▶ [Your goal] Write out, word for word, the first line of the data below and every line after it through the one containing "Definition mul : number".
━━ Dataset excerpts
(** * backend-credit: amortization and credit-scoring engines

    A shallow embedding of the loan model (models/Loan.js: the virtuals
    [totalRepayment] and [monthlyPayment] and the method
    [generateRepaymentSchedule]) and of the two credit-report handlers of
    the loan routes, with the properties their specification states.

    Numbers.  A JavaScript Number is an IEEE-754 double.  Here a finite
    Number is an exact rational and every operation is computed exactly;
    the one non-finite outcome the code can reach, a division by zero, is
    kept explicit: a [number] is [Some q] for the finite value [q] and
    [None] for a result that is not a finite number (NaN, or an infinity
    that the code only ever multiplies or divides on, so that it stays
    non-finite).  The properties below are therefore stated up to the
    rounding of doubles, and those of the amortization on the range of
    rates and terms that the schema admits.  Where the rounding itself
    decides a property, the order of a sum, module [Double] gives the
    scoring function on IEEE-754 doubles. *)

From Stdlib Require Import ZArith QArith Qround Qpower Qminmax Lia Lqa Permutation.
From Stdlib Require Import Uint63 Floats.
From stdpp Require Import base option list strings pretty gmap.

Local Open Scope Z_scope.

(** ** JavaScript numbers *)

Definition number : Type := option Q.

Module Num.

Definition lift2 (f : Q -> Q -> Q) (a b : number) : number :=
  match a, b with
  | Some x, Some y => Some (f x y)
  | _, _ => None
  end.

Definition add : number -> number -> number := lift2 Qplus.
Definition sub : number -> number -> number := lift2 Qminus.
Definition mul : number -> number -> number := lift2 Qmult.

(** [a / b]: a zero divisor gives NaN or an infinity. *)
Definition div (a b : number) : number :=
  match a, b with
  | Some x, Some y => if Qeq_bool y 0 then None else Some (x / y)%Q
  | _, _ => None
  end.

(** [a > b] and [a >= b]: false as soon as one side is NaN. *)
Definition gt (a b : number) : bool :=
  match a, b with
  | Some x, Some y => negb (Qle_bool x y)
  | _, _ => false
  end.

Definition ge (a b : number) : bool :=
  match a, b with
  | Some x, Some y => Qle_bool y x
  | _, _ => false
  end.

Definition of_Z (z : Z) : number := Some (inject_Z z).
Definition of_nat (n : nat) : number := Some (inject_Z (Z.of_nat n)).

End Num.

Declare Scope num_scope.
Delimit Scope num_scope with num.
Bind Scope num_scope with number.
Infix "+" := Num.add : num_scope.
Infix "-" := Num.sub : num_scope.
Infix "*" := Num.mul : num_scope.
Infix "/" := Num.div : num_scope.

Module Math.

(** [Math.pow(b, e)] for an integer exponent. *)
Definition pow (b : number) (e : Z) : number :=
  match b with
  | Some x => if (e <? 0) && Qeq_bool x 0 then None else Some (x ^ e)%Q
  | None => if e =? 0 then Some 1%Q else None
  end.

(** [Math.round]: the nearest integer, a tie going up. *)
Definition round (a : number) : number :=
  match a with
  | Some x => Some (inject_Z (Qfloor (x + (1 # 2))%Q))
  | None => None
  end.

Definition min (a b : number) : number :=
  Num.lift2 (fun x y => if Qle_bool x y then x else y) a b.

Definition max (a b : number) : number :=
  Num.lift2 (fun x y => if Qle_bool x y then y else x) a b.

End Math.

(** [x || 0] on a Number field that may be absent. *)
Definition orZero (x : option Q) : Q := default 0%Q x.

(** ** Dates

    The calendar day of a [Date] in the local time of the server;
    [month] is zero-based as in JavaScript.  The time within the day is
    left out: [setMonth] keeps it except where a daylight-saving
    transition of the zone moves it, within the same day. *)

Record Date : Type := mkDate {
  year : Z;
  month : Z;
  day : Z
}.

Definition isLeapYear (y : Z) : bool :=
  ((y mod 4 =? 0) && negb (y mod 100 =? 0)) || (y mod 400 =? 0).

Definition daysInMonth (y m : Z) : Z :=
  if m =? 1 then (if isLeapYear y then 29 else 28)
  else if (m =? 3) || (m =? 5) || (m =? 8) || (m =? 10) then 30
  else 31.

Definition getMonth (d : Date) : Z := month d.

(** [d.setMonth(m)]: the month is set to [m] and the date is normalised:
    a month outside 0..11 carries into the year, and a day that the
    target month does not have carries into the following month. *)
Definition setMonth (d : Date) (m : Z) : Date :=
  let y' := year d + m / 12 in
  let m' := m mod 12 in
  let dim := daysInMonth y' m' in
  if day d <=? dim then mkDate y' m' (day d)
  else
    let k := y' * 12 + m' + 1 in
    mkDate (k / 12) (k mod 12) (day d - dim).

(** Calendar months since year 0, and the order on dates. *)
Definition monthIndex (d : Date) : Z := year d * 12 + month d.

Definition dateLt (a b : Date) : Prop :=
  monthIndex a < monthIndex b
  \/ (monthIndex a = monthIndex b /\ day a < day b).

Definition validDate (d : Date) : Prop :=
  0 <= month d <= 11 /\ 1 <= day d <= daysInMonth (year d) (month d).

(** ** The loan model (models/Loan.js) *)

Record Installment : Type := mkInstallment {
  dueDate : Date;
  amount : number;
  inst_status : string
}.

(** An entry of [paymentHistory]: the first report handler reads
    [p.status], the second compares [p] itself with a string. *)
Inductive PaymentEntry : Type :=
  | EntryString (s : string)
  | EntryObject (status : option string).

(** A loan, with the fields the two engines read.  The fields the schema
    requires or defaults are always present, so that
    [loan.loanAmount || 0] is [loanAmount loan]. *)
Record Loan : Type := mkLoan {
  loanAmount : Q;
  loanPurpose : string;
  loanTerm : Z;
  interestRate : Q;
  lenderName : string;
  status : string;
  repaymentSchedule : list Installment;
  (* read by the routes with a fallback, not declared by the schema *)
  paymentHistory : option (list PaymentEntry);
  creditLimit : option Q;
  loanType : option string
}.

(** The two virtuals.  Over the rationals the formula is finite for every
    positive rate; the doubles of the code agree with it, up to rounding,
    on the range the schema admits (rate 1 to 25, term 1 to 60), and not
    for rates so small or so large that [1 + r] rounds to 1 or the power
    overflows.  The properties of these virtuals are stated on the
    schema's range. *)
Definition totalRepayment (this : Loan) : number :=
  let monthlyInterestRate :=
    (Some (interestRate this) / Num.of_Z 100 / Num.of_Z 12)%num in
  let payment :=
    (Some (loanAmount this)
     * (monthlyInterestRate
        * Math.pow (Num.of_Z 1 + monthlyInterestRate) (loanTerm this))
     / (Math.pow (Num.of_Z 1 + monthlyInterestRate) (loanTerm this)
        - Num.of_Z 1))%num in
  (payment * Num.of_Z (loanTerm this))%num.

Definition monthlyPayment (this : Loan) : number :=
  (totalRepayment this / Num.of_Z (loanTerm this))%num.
━━━━
▶ [Task output]
(** * backend-credit: amortization and credit-scoring engines

    A shallow embedding of the loan model (models/Loan.js: the virtuals
    [totalRepayment] and [monthlyPayment] and the method
    [generateRepaymentSchedule]) and of the two credit-report handlers of
    the loan routes, with the properties their specification states.

    Numbers.  A JavaScript Number is an IEEE-754 double.  Here a finite
    Number is an exact rational and every operation is computed exactly;
    the one non-finite outcome the code can reach, a division by zero, is
    kept explicit: a [number] is [Some q] for the finite value [q] and
    [None] for a result that is not a finite number (NaN, or an infinity
    that the code only ever multiplies or divides on, so that it stays
    non-finite).  The properties below are therefore stated up to the
    rounding of doubles, and those of the amortization on the range of
    rates and terms that the schema admits.  Where the rounding itself
    decides a property, the order of a sum, module [Double] gives the
    scoring function on IEEE-754 doubles. *)

From Stdlib Require Import ZArith QArith Qround Qpower Qminmax Lia Lqa Permutation.
From Stdlib Require Import Uint63 Floats.
From stdpp Require Import base option list strings pretty gmap.

Local Open Scope Z_scope.

(** ** JavaScript numbers *)

Definition number : Type := option Q.

Module Num.

Definition lift2 (f : Q -> Q -> Q) (a b : number) : number :=
  match a, b with
  | Some x, Some y => Some (f x y)
  | _, _ => None
  end.

Definition add : number -> number -> number := lift2 Qplus.
Definition sub : number -> number -> number := lift2 Qminus.
Definition mul : number -> number -> number := lift2 Qmult.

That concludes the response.